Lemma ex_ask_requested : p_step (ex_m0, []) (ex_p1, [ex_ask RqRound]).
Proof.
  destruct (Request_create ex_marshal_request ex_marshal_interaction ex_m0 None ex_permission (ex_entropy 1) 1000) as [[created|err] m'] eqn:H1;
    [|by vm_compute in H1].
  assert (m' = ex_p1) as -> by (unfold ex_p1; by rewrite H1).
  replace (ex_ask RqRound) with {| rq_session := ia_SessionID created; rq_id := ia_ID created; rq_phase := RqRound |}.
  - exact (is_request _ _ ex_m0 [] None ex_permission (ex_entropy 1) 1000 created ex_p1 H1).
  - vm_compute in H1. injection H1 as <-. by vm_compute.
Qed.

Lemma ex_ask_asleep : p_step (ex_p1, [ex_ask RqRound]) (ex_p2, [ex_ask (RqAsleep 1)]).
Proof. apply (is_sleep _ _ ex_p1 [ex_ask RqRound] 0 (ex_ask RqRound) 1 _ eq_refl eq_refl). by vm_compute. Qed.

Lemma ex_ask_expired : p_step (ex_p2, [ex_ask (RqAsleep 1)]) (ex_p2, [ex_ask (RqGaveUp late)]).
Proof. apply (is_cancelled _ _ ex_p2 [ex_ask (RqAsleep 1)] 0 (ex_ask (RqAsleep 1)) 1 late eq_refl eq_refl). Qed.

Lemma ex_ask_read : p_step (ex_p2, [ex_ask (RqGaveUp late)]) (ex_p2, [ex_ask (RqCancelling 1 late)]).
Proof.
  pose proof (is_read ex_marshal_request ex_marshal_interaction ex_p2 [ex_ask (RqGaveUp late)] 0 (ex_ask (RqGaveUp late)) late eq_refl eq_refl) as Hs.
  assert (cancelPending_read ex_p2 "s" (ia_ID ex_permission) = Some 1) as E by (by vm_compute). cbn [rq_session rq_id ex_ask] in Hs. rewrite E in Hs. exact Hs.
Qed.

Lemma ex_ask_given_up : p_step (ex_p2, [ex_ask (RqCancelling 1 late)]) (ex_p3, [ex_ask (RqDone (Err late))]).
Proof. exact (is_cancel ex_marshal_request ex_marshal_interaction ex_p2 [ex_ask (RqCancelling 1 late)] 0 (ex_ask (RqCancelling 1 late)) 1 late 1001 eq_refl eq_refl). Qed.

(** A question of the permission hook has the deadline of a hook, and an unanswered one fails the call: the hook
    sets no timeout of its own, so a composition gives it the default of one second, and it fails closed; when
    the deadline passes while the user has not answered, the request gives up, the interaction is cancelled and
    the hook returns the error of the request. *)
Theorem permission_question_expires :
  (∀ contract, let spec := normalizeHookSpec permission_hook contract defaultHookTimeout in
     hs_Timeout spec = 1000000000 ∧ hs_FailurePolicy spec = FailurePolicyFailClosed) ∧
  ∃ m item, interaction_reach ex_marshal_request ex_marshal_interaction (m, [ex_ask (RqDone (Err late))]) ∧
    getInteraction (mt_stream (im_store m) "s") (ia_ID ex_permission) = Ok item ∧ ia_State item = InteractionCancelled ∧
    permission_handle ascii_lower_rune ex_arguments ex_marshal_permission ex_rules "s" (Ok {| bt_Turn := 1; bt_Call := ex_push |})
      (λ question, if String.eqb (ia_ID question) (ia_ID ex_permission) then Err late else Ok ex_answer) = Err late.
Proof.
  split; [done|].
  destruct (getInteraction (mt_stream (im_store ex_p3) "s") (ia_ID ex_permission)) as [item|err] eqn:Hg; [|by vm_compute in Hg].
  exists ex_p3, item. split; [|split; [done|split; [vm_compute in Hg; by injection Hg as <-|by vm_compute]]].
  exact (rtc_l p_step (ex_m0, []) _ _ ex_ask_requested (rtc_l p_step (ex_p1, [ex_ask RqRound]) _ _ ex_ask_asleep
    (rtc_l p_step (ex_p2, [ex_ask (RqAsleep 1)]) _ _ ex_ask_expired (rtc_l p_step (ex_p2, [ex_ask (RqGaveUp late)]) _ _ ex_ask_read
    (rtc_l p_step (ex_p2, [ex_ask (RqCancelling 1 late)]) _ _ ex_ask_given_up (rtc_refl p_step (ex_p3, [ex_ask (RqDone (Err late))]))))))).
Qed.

• • • • •

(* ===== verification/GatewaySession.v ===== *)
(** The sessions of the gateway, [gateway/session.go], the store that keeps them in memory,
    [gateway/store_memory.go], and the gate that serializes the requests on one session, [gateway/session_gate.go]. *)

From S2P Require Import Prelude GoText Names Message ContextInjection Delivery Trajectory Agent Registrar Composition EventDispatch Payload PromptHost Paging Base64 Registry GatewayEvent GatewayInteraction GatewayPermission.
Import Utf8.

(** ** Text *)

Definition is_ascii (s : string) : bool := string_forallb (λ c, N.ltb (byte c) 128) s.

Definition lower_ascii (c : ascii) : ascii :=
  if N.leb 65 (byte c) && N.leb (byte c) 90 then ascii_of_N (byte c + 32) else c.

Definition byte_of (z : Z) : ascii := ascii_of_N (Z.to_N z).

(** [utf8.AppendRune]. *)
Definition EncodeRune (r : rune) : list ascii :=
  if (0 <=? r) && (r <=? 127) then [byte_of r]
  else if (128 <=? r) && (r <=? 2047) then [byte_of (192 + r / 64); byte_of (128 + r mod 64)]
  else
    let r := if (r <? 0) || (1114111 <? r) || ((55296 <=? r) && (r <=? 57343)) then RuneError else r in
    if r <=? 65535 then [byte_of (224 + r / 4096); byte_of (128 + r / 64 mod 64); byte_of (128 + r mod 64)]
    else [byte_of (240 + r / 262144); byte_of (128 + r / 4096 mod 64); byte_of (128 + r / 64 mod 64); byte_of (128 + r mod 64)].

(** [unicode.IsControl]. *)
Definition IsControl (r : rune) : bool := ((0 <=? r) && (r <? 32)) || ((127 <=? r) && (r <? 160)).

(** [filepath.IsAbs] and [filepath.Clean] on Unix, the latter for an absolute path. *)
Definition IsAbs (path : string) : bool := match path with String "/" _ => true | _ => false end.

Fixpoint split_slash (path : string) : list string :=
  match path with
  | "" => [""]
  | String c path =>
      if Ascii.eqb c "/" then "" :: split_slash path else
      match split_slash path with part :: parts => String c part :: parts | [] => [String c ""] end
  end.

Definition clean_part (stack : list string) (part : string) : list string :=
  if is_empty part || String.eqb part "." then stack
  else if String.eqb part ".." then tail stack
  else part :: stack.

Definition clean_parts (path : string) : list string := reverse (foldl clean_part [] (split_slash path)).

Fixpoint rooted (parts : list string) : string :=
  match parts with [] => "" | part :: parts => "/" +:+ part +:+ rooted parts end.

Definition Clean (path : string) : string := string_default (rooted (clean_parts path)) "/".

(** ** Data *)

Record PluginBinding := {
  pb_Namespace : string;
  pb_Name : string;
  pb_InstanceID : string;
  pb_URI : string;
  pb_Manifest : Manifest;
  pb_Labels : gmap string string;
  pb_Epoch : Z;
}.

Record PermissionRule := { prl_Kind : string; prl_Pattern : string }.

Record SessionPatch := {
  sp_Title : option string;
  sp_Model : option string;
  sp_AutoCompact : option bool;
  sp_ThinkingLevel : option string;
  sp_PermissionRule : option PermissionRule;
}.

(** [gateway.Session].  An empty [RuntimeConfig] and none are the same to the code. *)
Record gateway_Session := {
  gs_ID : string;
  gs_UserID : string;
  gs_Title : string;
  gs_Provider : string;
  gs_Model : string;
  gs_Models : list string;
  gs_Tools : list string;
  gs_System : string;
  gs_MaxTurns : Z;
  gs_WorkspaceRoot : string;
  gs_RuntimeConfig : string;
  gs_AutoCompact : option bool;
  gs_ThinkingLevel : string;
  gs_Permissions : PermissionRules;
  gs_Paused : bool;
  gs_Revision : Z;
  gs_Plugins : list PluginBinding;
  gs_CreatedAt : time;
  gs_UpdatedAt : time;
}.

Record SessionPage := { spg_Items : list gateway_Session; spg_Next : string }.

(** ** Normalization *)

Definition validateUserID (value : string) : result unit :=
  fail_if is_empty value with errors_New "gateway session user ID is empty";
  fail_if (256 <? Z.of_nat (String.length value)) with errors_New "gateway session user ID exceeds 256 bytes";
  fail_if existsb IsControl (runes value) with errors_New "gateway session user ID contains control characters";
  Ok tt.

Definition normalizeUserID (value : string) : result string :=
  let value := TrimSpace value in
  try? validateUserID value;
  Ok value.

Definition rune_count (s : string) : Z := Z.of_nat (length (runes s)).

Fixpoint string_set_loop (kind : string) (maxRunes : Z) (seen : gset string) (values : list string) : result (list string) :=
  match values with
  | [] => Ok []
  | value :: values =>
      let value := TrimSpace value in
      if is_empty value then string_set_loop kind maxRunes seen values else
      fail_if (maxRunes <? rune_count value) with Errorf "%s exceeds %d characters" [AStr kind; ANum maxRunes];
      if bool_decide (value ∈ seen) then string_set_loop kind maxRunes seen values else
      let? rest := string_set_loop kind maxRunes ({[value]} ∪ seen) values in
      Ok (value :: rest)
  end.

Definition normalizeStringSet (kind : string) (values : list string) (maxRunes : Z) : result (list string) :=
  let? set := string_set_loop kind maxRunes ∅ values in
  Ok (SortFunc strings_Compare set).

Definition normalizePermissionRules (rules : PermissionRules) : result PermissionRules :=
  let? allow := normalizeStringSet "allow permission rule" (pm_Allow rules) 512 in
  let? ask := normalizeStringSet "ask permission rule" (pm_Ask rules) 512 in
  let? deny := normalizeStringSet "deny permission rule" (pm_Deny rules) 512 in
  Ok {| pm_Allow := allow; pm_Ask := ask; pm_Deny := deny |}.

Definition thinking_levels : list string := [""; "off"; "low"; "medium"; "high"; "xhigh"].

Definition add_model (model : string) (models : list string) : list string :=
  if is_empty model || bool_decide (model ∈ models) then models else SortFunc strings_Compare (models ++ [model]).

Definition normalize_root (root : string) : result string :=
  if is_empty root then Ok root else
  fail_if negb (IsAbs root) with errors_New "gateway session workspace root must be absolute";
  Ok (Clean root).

• • • • •

The problem:
Look above for the line containing "Proof. apply (is_cancelled". Output from there through the line containing "exists ex_p3, item.", exactly and inclusively.

Result of the task:
Proof. apply (is_cancelled _ _ ex_p2 [ex_ask (RqAsleep 1)] 0 (ex_ask (RqAsleep 1)) 1 late eq_refl eq_refl). Qed.

Lemma ex_ask_read : p_step (ex_p2, [ex_ask (RqGaveUp late)]) (ex_p2, [ex_ask (RqCancelling 1 late)]).
Proof.
  pose proof (is_read ex_marshal_request ex_marshal_interaction ex_p2 [ex_ask (RqGaveUp late)] 0 (ex_ask (RqGaveUp late)) late eq_refl eq_refl) as Hs.
  assert (cancelPending_read ex_p2 "s" (ia_ID ex_permission) = Some 1) as E by (by vm_compute). cbn [rq_session rq_id ex_ask] in Hs. rewrite E in Hs. exact Hs.
Qed.

Lemma ex_ask_given_up : p_step (ex_p2, [ex_ask (RqCancelling 1 late)]) (ex_p3, [ex_ask (RqDone (Err late))]).
Proof. exact (is_cancel ex_marshal_request ex_marshal_interaction ex_p2 [ex_ask (RqCancelling 1 late)] 0 (ex_ask (RqCancelling 1 late)) 1 late 1001 eq_refl eq_refl). Qed.

(** A question of the permission hook has the deadline of a hook, and an unanswered one fails the call: the hook
    sets no timeout of its own, so a composition gives it the default of one second, and it fails closed; when
    the deadline passes while the user has not answered, the request gives up, the interaction is cancelled and
    the hook returns the error of the request. *)
Theorem permission_question_expires :
  (∀ contract, let spec := normalizeHookSpec permission_hook contract defaultHookTimeout in
     hs_Timeout spec = 1000000000 ∧ hs_FailurePolicy spec = FailurePolicyFailClosed) ∧
  ∃ m item, interaction_reach ex_marshal_request ex_marshal_interaction (m, [ex_ask (RqDone (Err late))]) ∧
    getInteraction (mt_stream (im_store m) "s") (ia_ID ex_permission) = Ok item ∧ ia_State item = InteractionCancelled ∧
    permission_handle ascii_lower_rune ex_arguments ex_marshal_permission ex_rules "s" (Ok {| bt_Turn := 1; bt_Call := ex_push |})
      (λ question, if String.eqb (ia_ID question) (ia_ID ex_permission) then Err late else Ok ex_answer) = Err late.
Proof.
  split; [done|].
  destruct (getInteraction (mt_stream (im_store ex_p3) "s") (ia_ID ex_permission)) as [item|err] eqn:Hg; [|by vm_compute in Hg].
  exists ex_p3, item. split; [|split; [done|split; [vm_compute in Hg; by injection Hg as <-|by vm_compute]]].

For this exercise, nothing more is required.